Raimonda Arcen, interrogée, explique le choix fait par les hommes de leur partenaire. On ne lui demandait que son attitude envers le sexe, pour tester son orthodoxie, elle détaille : la règle : mère et sœur, interdit, parentes par le sang, mal vu mais possible, normal avec des femmes « étrangères », c'est-à-dire sans lien de parenté. Ce sont les lois non écrites qui régissent les coutumes : les hommes évitent « le mélange des humeurs » remarqué par Françoise Héritier-Augé . Ainsi, un témoin se scandalise que Rixende Bayard ait, après avoir fait annuler son mariage avec Arnaud de Château-Verdun, épousé Pierre de Miglos : ils sont cousins, et tous les deux ont « connu » Rixende.
Cet accroc choque en particulier dans les amours ancillaires, nombreuses. Les gens de Caussou blâment leur seigneur, qui a pris pour servante la nièce après la tante, et les a toutes deux mises dans son lit. Le bayle d’Ax a couché avec deux sœurs, et à Tarascon Guilhem Bayard s’est vanté de l’avoir doublement fait, avec deux fois deux sœurs, Gauda et Blanca, et Ermessinde et Arrnalda, toutes quatre du proche village de Banat, mais aux reproches il a répondu qu’il ne se souciait pas de ces faytilhas  (broutilles )

Une femme en vaut une autre

L’évêque se trouve donc devant le paradoxe de réprimer deux attitudes contradictoires, l’hérésie, qui condamne tout lien charnel, et la liberté des mœurs, dans l’ignorance du mariage chrétien, consacré par un sacrement. Il envoie aux Allemans le malheureux Pierre Vidal, de Foix, qui persistait à ne rien trouver de répréhensible à coucher avec une femme, si elle est consentante et s’ils se sont mis d’accord sur le prix.
Le fuxéen se conduit… en fuxéen. Ce n’est qu’un début du XIVème s. que l’évêque de Pamiers, Dominique Grima interdit le cortège des jeunes qui défilaient dans l’église St Volusien en brandissant des bannières « où sont peintes les parties honteuses de l’homme et de la femme » en s’inclinant, déguisés en femmes, devant le maître de cérémonie, appelé prieur . Ce devait être un jeu de carnaval, celui de la cour cornuelle a duré jusqu’à la moitié du XIXème s. : elle jugeait les « cornus », c'est-à-dire les cocus (et non leurs femmes), considérant que s’ils l’étaient, c’était de leur faute.
En fait, Jacques Fournier liait les deux attitudes avec raison : puisque « le mariage ne vaut rien », des lascars en avaient tiré une conclusion à leur avantage, Mais les femmes regimbaient, trois d’entre elles assurent que la muflerie masculine les a dégoûtées de leur croyance.
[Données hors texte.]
(** ** Trimming behind a graphic byte *)
Lemma strip_rune_cons r rs s : strip_rune (r :: rs) s = if HasPrefix s r then Some (drop (length r) s) else strip_rune rs s.
Proof.
  unfold strip_rune. destruct (HasPrefix s r) eqn:E; [by rewrite filter_cons_True|].
  rewrite filter_cons_False; [done|]. by rewrite E.
Qed.
Lemma strip_rune_app rs a d q : Forall (λ r : str, Forall (λ c, ¬ graphic c) r) rs → graphic d →
  strip_rune rs (a ++ d :: q) = (λ t, t ++ d :: q) <$> strip_rune rs a.
Proof.
  intros Hrs Hd. induction Hrs as [|r rs Hr _ IH]; [done|]. rewrite !strip_rune_cons, IH.
  assert (Heq : HasPrefix (a ++ d :: q) r = HasPrefix a r).
  { apply eq_true_iff_eq. split; [by apply HasPrefix_stop|]. intros [t ->]%HasPrefix_spec. by rewrite <- app_assoc, HasPrefix_app. }
  rewrite Heq. destruct (HasPrefix a r) eqn:Hp; [|done]. apply HasPrefix_length in Hp. cbn. by rewrite drop_app_le.
Qed.
Lemma trim_front_app n rs a d q : Forall (λ r : str, Forall (λ c, ¬ graphic c) r) rs → graphic d →
  trim_front n rs (a ++ d :: q) = trim_front n rs a ++ d :: q.
Proof.
  intros Hrs Hd. revert a; induction n as [|n IH]; intros a; [done|]. cbn [trim_front]. rewrite strip_rune_app by done.
  destruct (strip_rune rs a) as [t|]; cbn; [apply IH|done].
Qed.
Lemma TrimSpace_behind c m d key : graphic c → graphic d → ∃ t, TrimSpace (c :: m ++ d :: key) = c :: m ++ d :: t.
Proof.
  intros Hc Hd. unfold TrimSpace, TrimLeftSpace. rewrite trim_front_id by by apply no_lead_graphic.
  unfold TrimRightSpace. rewrite app_comm_cons, rev_app_distr. cbn [rev]. rewrite <- app_assoc. cbn [app].
  rewrite trim_front_app by (apply rev_spaces_no_graphic || done). rewrite rev_app_distr. cbn [rev].
  rewrite rev_app_distr, rev_involutive. cbn [rev app]. rewrite <- app_assoc. cbn [app]. by eexists.
Qed.

(** ** Names of labels *)
Definition label_char (c : ascii) : Prop := letter (bval c) = true ∨ (48 ≤ bval c ≤ 57)%N.
#[export] Instance label_char_dec c : Decision (label_char c) := _.
(** [[a-zA-Z_][a-zA-Z0-9_]*] *)
Definition label_name (s : str) : Prop := starts_well s = true ∧ Forall label_char s.
#[export] Instance label_name_dec s : Decision (label_name s) := _.
Lemma letter_bound r : letter r = true → (r < 123)%N.
Proof. unfold letter. rewrite !orb_true_iff, !andb_true_iff, !N.leb_le, N.eqb_eq. lia. Qed.
Lemma bval_nbyte r : (r < 256)%N → bval (nbyte r) = r.
Proof. apply N_ascii_embedding. Qed.
Lemma label_rune_char i r : label_char (label_rune i r).
Proof.
  unfold label_rune, label_char. destruct (letter r) eqn:Hl; cbn [orb].
  - left. by rewrite bval_nbyte by (apply letter_bound in Hl; lia).
  - destruct ((48 <=? r)%N && (r <=? 57)%N && (0 <? i)%nat) eqn:Hd; [|by left].
    rewrite !andb_true_iff, !N.leb_le in Hd. right. rewrite bval_nbyte; lia.
Qed.
Lemma label_rune_first r : letter (bval (label_rune 0 r)) = true.
Proof.
  unfold label_rune. rewrite andb_false_r, orb_false_r. destruct (letter r) eqn:Hl; [|done].
  by rewrite bval_nbyte by (apply letter_bound in Hl; lia).
Qed.
Lemma imap_Forall {A B} (f : nat → A → B) (P : B → Prop) l : (∀ i x, P (f i x)) → Forall P (imap f l).
Proof. intros Hf. revert f Hf; induction l as [|x l IH]; intros f Hf; constructor; [apply Hf|]. apply IH. intros i y. apply Hf. Qed.
Lemma sanitize_name raw : sanitizePrometheusLabelName raw = [] ∨ label_name (sanitizePrometheusLabelName raw).
Proof.
  unfold sanitizePrometheusLabelName. case_bool_decide; [by left|]. destruct (runes (TrimSpace raw)) as [|r rs]; [by left|].
  rewrite bool_decide_false by done. right. cbn [imap starts_well]. rewrite label_rune_first. cbn [negb].
  split; [apply label_rune_first|]. apply (imap_Forall _ _ (r :: rs)), label_rune_char.
Qed.
Lemma runes_ascii_app p s : ascii_only p → runes (p ++ s) = (bval <$> p) ++ runes s.
Proof.
  induction 1 as [|c p Hc _ IH]; [done|]. cbn [app fmap list_fmap]. rewrite <- IH. unfold runes at 1. cbn [length runes_fuel].
  unfold DecodeRune. destruct (N.ltb_spec (bval c) 0x80); [|lia]. by cbn [Nat.sub drop].
Qed.
(** A name with one of the two prefixes keeps it. *)
Lemma sanitize_prefixed prefix key : prefix ∈ lit <$> ["stellmap_label_"; "stellmap_meta_"]%string →
  HasPrefix (sanitizePrometheusLabelName (prefix ++ key)) (lit "stellmap_") = true.
Proof.
  intros Hp. assert (∃ m, prefix = byte 115 :: m ++ [byte 95] ∧ ascii_only prefix ∧ imap label_rune (bval <$> prefix) = prefix ∧
    starts_well prefix = true ∧ HasPrefix prefix (lit "stellmap_") = true) as (m&Hm&Ha&Hi&Hs&Hpre).
  { apply list_elem_of_fmap in Hp as (s&->&Hin). apply list_elem_of_In in Hin as [<-|[<-|[]]].
    - exists (lit "tellmap_label"). split; [done|]. split; [by apply (bool_decide_unpack _); vm_compute|done].
    - exists (lit "tellmap_meta"). split; [done|]. split; [by apply (bool_decide_unpack _); vm_compute|done]. }
  assert (∃ t, TrimSpace (prefix ++ key) = prefix ++ t) as [t Ht].
  { rewrite Hm. cbn [app]. rewrite <- !app_assoc. cbn [app].
    destruct (TrimSpace_behind (byte 115) m (byte 95) key) as [t Ht]; [done|done|]. exists t. rewrite Ht. by rewrite <- app_assoc. }
  unfold sanitizePrometheusLabelName. rewrite Ht, runes_ascii_app, imap_app, Hi by done.
  destruct prefix as [|c prefix]; [done|]. cbn [app]. rewrite !bool_decide_false by done. cbn [starts_well] in Hs |- *. rewrite Hs. cbn [negb].
  apply HasPrefix_spec in Hpre as [u Hu]. change (c :: prefix ++ ?x) with ((c :: prefix) ++ x). by rewrite Hu, <- app_assoc, HasPrefix_app.
Qed.
(* ===== verification/Server.v ===== *)
(** * The two HTTP servers ([server.go], [handler_*.go], [metrics/transport.go], [cmd/stellmapd/main.go])

    Routing of the public and the admin server over the handler interfaces, the counters every
    request goes through, and the guard of the admin listener.  [http.ServeMux] with patterns
    that end in no slash matches exact paths; its redirects of uncleaned paths are left out.
    Status 0 stands for a handler that panicked. *)
From Stdlib Require Import Ascii ZArith.
From stdpp Require Import gmap strings list.
From S2P Require Import Prelude GoStrings NetAddr Http.

Definition StatusForbidden : Z := 403.
(** A request with the path and the remote address that the connection adds. *)
Record HTTPRequest := MkHTTPRequest { hr_Path : str; hr_RemoteAddr : str; hr_Request : Request }.

(** ** Routes *)
Definition routeRegistryRegister : str := lit "/api/v1/registry/register".
Definition routeRegistryDeregister : str := lit "/api/v1/registry/deregister".
Definition routeRegistryHeartbeat : str := lit "/api/v1/registry/heartbeat".
Definition routeRegistryInstances : str := lit "/api/v1/registry/instances".
Definition routeRegistryWatch : str := lit "/api/v1/registry/watch".
Definition routeReplicationWatch : str := lit "/internal/v1/replication/watch".
Definition routePrometheusServiceDiscover : str := lit "/internal/v1/prometheus/sd".
Definition routeHealthz : str := lit "/healthz".
Definition routeReadyz : str := lit "/readyz".
Definition routeMetrics : str := lit "/metrics".
Definition routeAdminStatus : str := lit "/admin/v1/status".
Definition routeAdminReplicationStatus : str := lit "/admin/v1/replication/status".
Definition routeAdminAddLearner : str := lit "/admin/v1/members/add-learner".
Definition routeAdminPromoteLearner : str := lit "/admin/v1/members/promote".
Definition routeAdminRemoveMember : str := lit "/admin/v1/members/remove".
Definition routeAdminTransferLeader : str := lit "/admin/v1/leader/transfer".
Definition publicRegistryRoutes : list str := [
  routeRegistryRegister; routeRegistryDeregister; routeRegistryHeartbeat; routeRegistryInstances; routeRegistryWatch;
  routeReplicationWatch; routePrometheusServiceDiscover ].
Definition publicHealthRoutes : list str := [ routeHealthz; routeReadyz; routeMetrics ].
Definition adminControlRoutes : list str := [
  routeAdminStatus; routeAdminReplicationStatus; routeAdminAddLearner; routeAdminPromoteLearner; routeAdminRemoveMember;
  routeAdminTransferLeader ].

(** ** Counters of a server *)
Record HTTPServerMetrics := MkHTTPMetrics {
  hm_inflight : gmap str Z; hm_requests : gmap (str * str * str) Z; hm_latency : gmap (str * str * str) Z
}.
Definition newHTTPServerMetrics : HTTPServerMetrics := MkHTTPMetrics ∅ ∅ ∅.
(** [WithLabelValues(labels).Add(d)]: the first use of a label creates its counter. *)
Definition add_to {K} `{Countable K} (labels : K) (d : Z) (counters : gmap K Z) : gmap K Z :=
  <[labels := (default 0 (counters !! labels) + d)%Z]> counters.
Definition IncInflight (route : str) (m : HTTPServerMetrics) : HTTPServerMetrics :=
  MkHTTPMetrics (add_to route 1 (hm_inflight m)) (hm_requests m) (hm_latency m).
Definition DecInflight (route : str) (m : HTTPServerMetrics) : HTTPServerMetrics :=
  MkHTTPMetrics (add_to route (-1) (hm_inflight m)) (hm_requests m) (hm_latency m).
(** The latency histogram by its number of observations. *)
Definition ObserveRequest (route method : str) (statusCode : Z) (m : HTTPServerMetrics) : HTTPServerMetrics :=
  let labels := (route, method, FormatUint statusCode) in
  MkHTTPMetrics (hm_inflight m) (add_to labels 1 (hm_requests m)) (add_to labels 1 (hm_latency m)).

(** ** The writer that captures the status ([middleware_metrics.go])

    The calls that the inner writer of [net/http] gets.  It may or may not be a [ReaderFrom], a
    [Flusher], a [Hijacker] and a [Pusher]; without [ReadFrom] the data are copied by writes. *)
Inductive WriterCall := WWriteHeader (statusCode : Z) | WWrite (data : str) | WReadFrom (data : str) | WFlush | WHijack | WPush (target : str).
Record InnerWriter := MkInner { iw_ReadFrom : bool; iw_Flush : bool; iw_Hijack : bool; iw_Push : bool }.
Record statusCapturingResponseWriter := MkCapturing { cw_inner : list WriterCall; cw_status : Z; cw_wroteHeader : bool }.
Definition newStatusCapturingResponseWriter : statusCapturingResponseWriter := MkCapturing [] 200 false.
Definition pass_on (call : WriterCall) (w : statusCapturingResponseWriter) : statusCapturingResponseWriter :=
  MkCapturing (cw_inner w ++ [call]) (cw_status w) (cw_wroteHeader w).
Definition cw_WriteHeader (statusCode : Z) (w : statusCapturingResponseWriter) : statusCapturingResponseWriter :=
  pass_on (WWriteHeader statusCode) (if cw_wroteHeader w then w else MkCapturing (cw_inner w) statusCode true).
Definition header_first (w : statusCapturingResponseWriter) : statusCapturingResponseWriter := if cw_wroteHeader w then w else cw_WriteHeader 200 w.
Definition cw_Write (data : str) (w : statusCapturingResponseWriter) : statusCapturingResponseWriter := pass_on (WWrite data) (header_first w).
Definition cw_ReadFrom (inner : InnerWriter) (data : str) (w : statusCapturingResponseWriter) : statusCapturingResponseWriter :=
  if iw_ReadFrom inner then pass_on (WReadFrom data) (header_first w) else pass_on (WWrite data) w.
Definition cw_Flush (inner : InnerWriter) (w : statusCapturingResponseWriter) : statusCapturingResponseWriter := if iw_Flush inner then pass_on WFlush w else w.
Definition cw_Hijack (inner : InnerWriter) (w : statusCapturingResponseWriter) : statusCapturingResponseWriter := if iw_Hijack inner then pass_on WHijack w else w.
Definition cw_Push (inner : InnerWriter) (target : str) (w : statusCapturingResponseWriter) : statusCapturingResponseWriter :=
  if iw_Push inner then pass_on (WPush target) w else w.
Definition cw_call (inner : InnerWriter) (w : statusCapturingResponseWriter) (call : WriterCall) : statusCapturingResponseWriter :=
  match call with
  | WWriteHeader statusCode => cw_WriteHeader statusCode w
  | WWrite data => cw_Write data w
  | WReadFrom data => cw_ReadFrom inner data w
  | WFlush => cw_Flush inner w
  | WHijack => cw_Hijack inner w
  | WPush target => cw_Push inner target w
  end.

(** ** Servers *)
Section server.
Context {S : Type}.
Abbreviation EndpointHandler := (Request → ST S Response Response).
Abbreviation Handler St := (HTTPRequest → St → St * Response).
Record RegistryHandler := MkRegistryHandler {
  rh_Register : EndpointHandler; rh_Deregister : EndpointHandler; rh_Heartbeat : EndpointHandler; rh_QueryInstances : EndpointHandler;
  rh_WatchInstances : EndpointHandler; rh_WatchReplication : EndpointHandler; rh_PrometheusSD : EndpointHandler
}.
Record HealthHandler := MkHealthHandler { hh_Healthz : EndpointHandler; hh_Readyz : EndpointHandler; hh_Metrics : EndpointHandler }.
Record ControlHandler := MkControlHandler {
  ch_Status : EndpointHandler; ch_ReplicationStatus : EndpointHandler; ch_AddLearner : EndpointHandler; ch_PromoteLearner : EndpointHandler;
  ch_RemoveMember : EndpointHandler; ch_TransferLeader : EndpointHandler
}.
Definition registerRegistryRoutes (handler : RegistryHandler) : list (str * EndpointHandler) := [
  (routeRegistryRegister, rh_Register handler); (routeRegistryDeregister, rh_Deregister handler);
  (routeRegistryHeartbeat, rh_Heartbeat handler); (routeRegistryInstances, rh_QueryInstances handler);
  (routeRegistryWatch, rh_WatchInstances handler); (routeReplicationWatch, rh_WatchReplication handler);
  (routePrometheusServiceDiscover, rh_PrometheusSD handler) ].
Definition registerHealthRoutes (handler : HealthHandler) : list (str * EndpointHandler) := [
  (routeHealthz, hh_Healthz handler); (routeReadyz, hh_Readyz handler); (routeMetrics, hh_Metrics handler) ].
Definition registerControlRoutes (handler : ControlHandler) : list (str * EndpointHandler) := [
  (routeAdminStatus, ch_Status handler); (routeAdminReplicationStatus, ch_ReplicationStatus handler);
  (routeAdminAddLearner, ch_AddLearner handler); (routeAdminPromoteLearner, ch_PromoteLearner handler);
  (routeAdminRemoveMember, ch_RemoveMember handler); (routeAdminTransferLeader, ch_TransferLeader handler) ].
Record Server := MkServer { srv_mux : list (str * EndpointHandler); srv_routes : list str; srv_metrics : bool }.
Definition NewPublicServer (registry : option RegistryHandler) (health : option HealthHandler) : Server :=
  MkServer (from_option registerRegistryRoutes [] registry ++ from_option registerHealthRoutes [] health)
    (from_option (λ _, publicRegistryRoutes) [] registry ++ from_option (λ _, publicHealthRoutes) [] health) false.
Definition NewAdminServer (control : option ControlHandler) : Server :=
  MkServer (from_option registerControlRoutes [] control) (from_option (λ _, adminControlRoutes) [] control) false.
Definition WithMetrics (s : Server) : Server := MkServer (srv_mux s) (srv_routes s) true.
Definition ServeMux (routes : list (str * EndpointHandler)) : Handler S := λ r s,
  match list_find (λ route, route.1 = hr_Path r) routes with
  | Some (_, (_, handler)) => serve (handler (hr_Request r)) s
  | None => (s, MkResponse StatusNotFound BodyNone)
  end.
Definition route_label (routes : list str) (r : HTTPRequest) : str :=
  if bool_decide (hr_Path r ∈ routes) then hr_Path r else lit "unknown".
Definition newInstrumentedMux (next : Handler S) (routes : list str) : Handler (S * HTTPServerMetrics) := λ r '(s, m),
  let route := route_label routes r in
  let m := IncInflight route m in
  let '(s, rsp) := next r s in
  let m := if (rsp_Status rsp =? 0)%Z then m else ObserveRequest route (rq_Method (hr_Request r)) (rsp_Status rsp) m in
  ((s, DecInflight route m), rsp).
Definition server_Handler (srv : Server) : Handler (S * HTTPServerMetrics) :=
  if srv_metrics srv then newInstrumentedMux (ServeMux (srv_mux srv)) (srv_routes srv)
  else λ r '(s, m), let '(s, rsp) := ServeMux (srv_mux srv) r s in ((s, m), rsp).
End server.

(** ** The admin listener *)
Section admin.
Context {S : Type}.
Definition isLocalAdminRequest (remoteAddr : str) : bool :=
  let remoteAddr := TrimSpace remoteAddr in
  if bool_decide (remoteAddr = []) then false
  else
    let host := match SplitHostPort remoteAddr with Ok (host, _) => host | Err _ => remoteAddr end in
    bool_decide (host = lit "127.0.0.1").
Definition isAuthorizedAdminRequest (r : Request) (token : str) : bool :=
  if bool_decide (TrimSpace token = []) then false
  else bool_decide (TrimSpace (rq_Header r (lit "Authorization")) = lit "Bearer " ++ token).
Definition adminAuthMiddleware (token : str) (next : HTTPRequest → S → S * Response) : HTTPRequest → S → S * Response := λ r s,
  if negb (isLocalAdminRequest (hr_RemoteAddr r)) then (s, writeError StatusForbidden "forbidden")
  else if negb (isAuthorizedAdminRequest (hr_Request r) token) then (s, writeError StatusUnauthorized "unauthorized")
  else next r s.
End admin.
Mengarde Savignac répétait la leçon donnée par Guillelma Déjean : « une femme en vaut une autre, sauf sa mère, sa sœur et sa cousine germaine ». Guillelma, sœur de Prades Tavernier, la tenait de lui, en ajoutant l’interdit de l’inceste à la condamnation de la chair.
Mais elle n’a pas eu l’idée de l’adapter en donnant une version féminine. Les Authié professaient en effet : « le mariage ne vaut rien, quand l’Église en célèbre un, elle agit en entremetteuse. Le vrai mariage est spirituel, c’est celui de l’âme ; le mariage charnel n’est qu’une association ». – constat que ces notaires avaient dû faire dans l’exercice de leur métier.
 Mais leurs croyants l’entendaient autrement. Fabrissa den Riba, lorsque, sur le seuil de sa porte elle fait des reproches à Pierre Clergue, qui prend son village pour un harem, s’attire cette riposte, rentre chez elle, furieuse, préférant ne pas répondre, car, s’écrie-t-elle, son oule (sa marmite, sa tête) bouillait. Cette fois on obtient le point de vue féminin !
Le tribunal ne s’y trompe pas, et prend la liberté sexuelle comme un critère permettant de présumer l’hérésie. Les témoins montrent leur bonne volonté en s’étendant sur des histoires scabreuses qu’ils estiment sans danger, sans donner au mot « péché » le sens désiré : « une femme en vaut une autre ». L’un d’eux l’exprime avec franchise : c’est la nature, l’animal ne commet pas de péché ».
Mais quand Bernard Belot s’attaque à la propriété d’un autre, en l’occurrence agresse la femme de Guilhem Authié, le mari s’adresse à la justice, le fait emprisonner, et se fait remettre une amende de vingt livres. On est loin du crime d’honneur.
Lorsque les aveux de Béatrix de Planissoles, révélant une liaison vieille de vingt ans, révèlent en même temps l’adhésion au catharisme de Pierre Clergue, Jacques Fournier fait venir la dernière en date, la jeune Grazida Lizier. Elle dépose d’abord avec cran : elle avait quatorze ans quand, au temps de la moisson, où sa mère était occupée, Pierre Clergue vint lui demander de la connaître charnellement, et il la « déflora » dans le pailler. Et il revint la voir fréquemment, au vu et au su de sa mère, de jour. Six mois plus tard, en janvier, il la maria à Pierre Lizier , et durant les quatre ans que vécut son mari  il continua de la voir, « la priant de se garder de tout autre qu’eux deux » (sic). Elle n’y voit aucun mal « puisque cela me plaisait et au recteur aussi ». Selon la morale du Sabartès il a bien agi envers elle, bâtarde, en la mariant il l’a sauvée de la pauvreté. Et elle n’a aucune conscience d’avoir pu déplaire à Dieu, elle répète : « puisque cela me plaisait ». L’évêque l’envoie réfléchir aux Allemans — où, dans la chambre des dames, elle retrouve, entre autres, Béatrix de Planissoles. On lui apprend alors comment se conduire devant le tribunal, et à l’audience suivante la luronne joue la victime, qui a cédé par peur du curé et de ses frères. Elle renie son amant en prison : elle a appris comment se défendre, et se conforme à la morale sexuelle apprise.
Elle s’en tire avec un an et demi au Mur, commué en port des croix.

L’amasia

Les notaires prenaient sur le vif, à l’audience, un plumitif qu’ils traduisaient ensuite en latin, ce qui leur posait parfois des problèmes : ils saisissaient les paroles prononcées et les interprétaient, c’est ainsi que le Bon chrétien devient systématiquement un hérétique.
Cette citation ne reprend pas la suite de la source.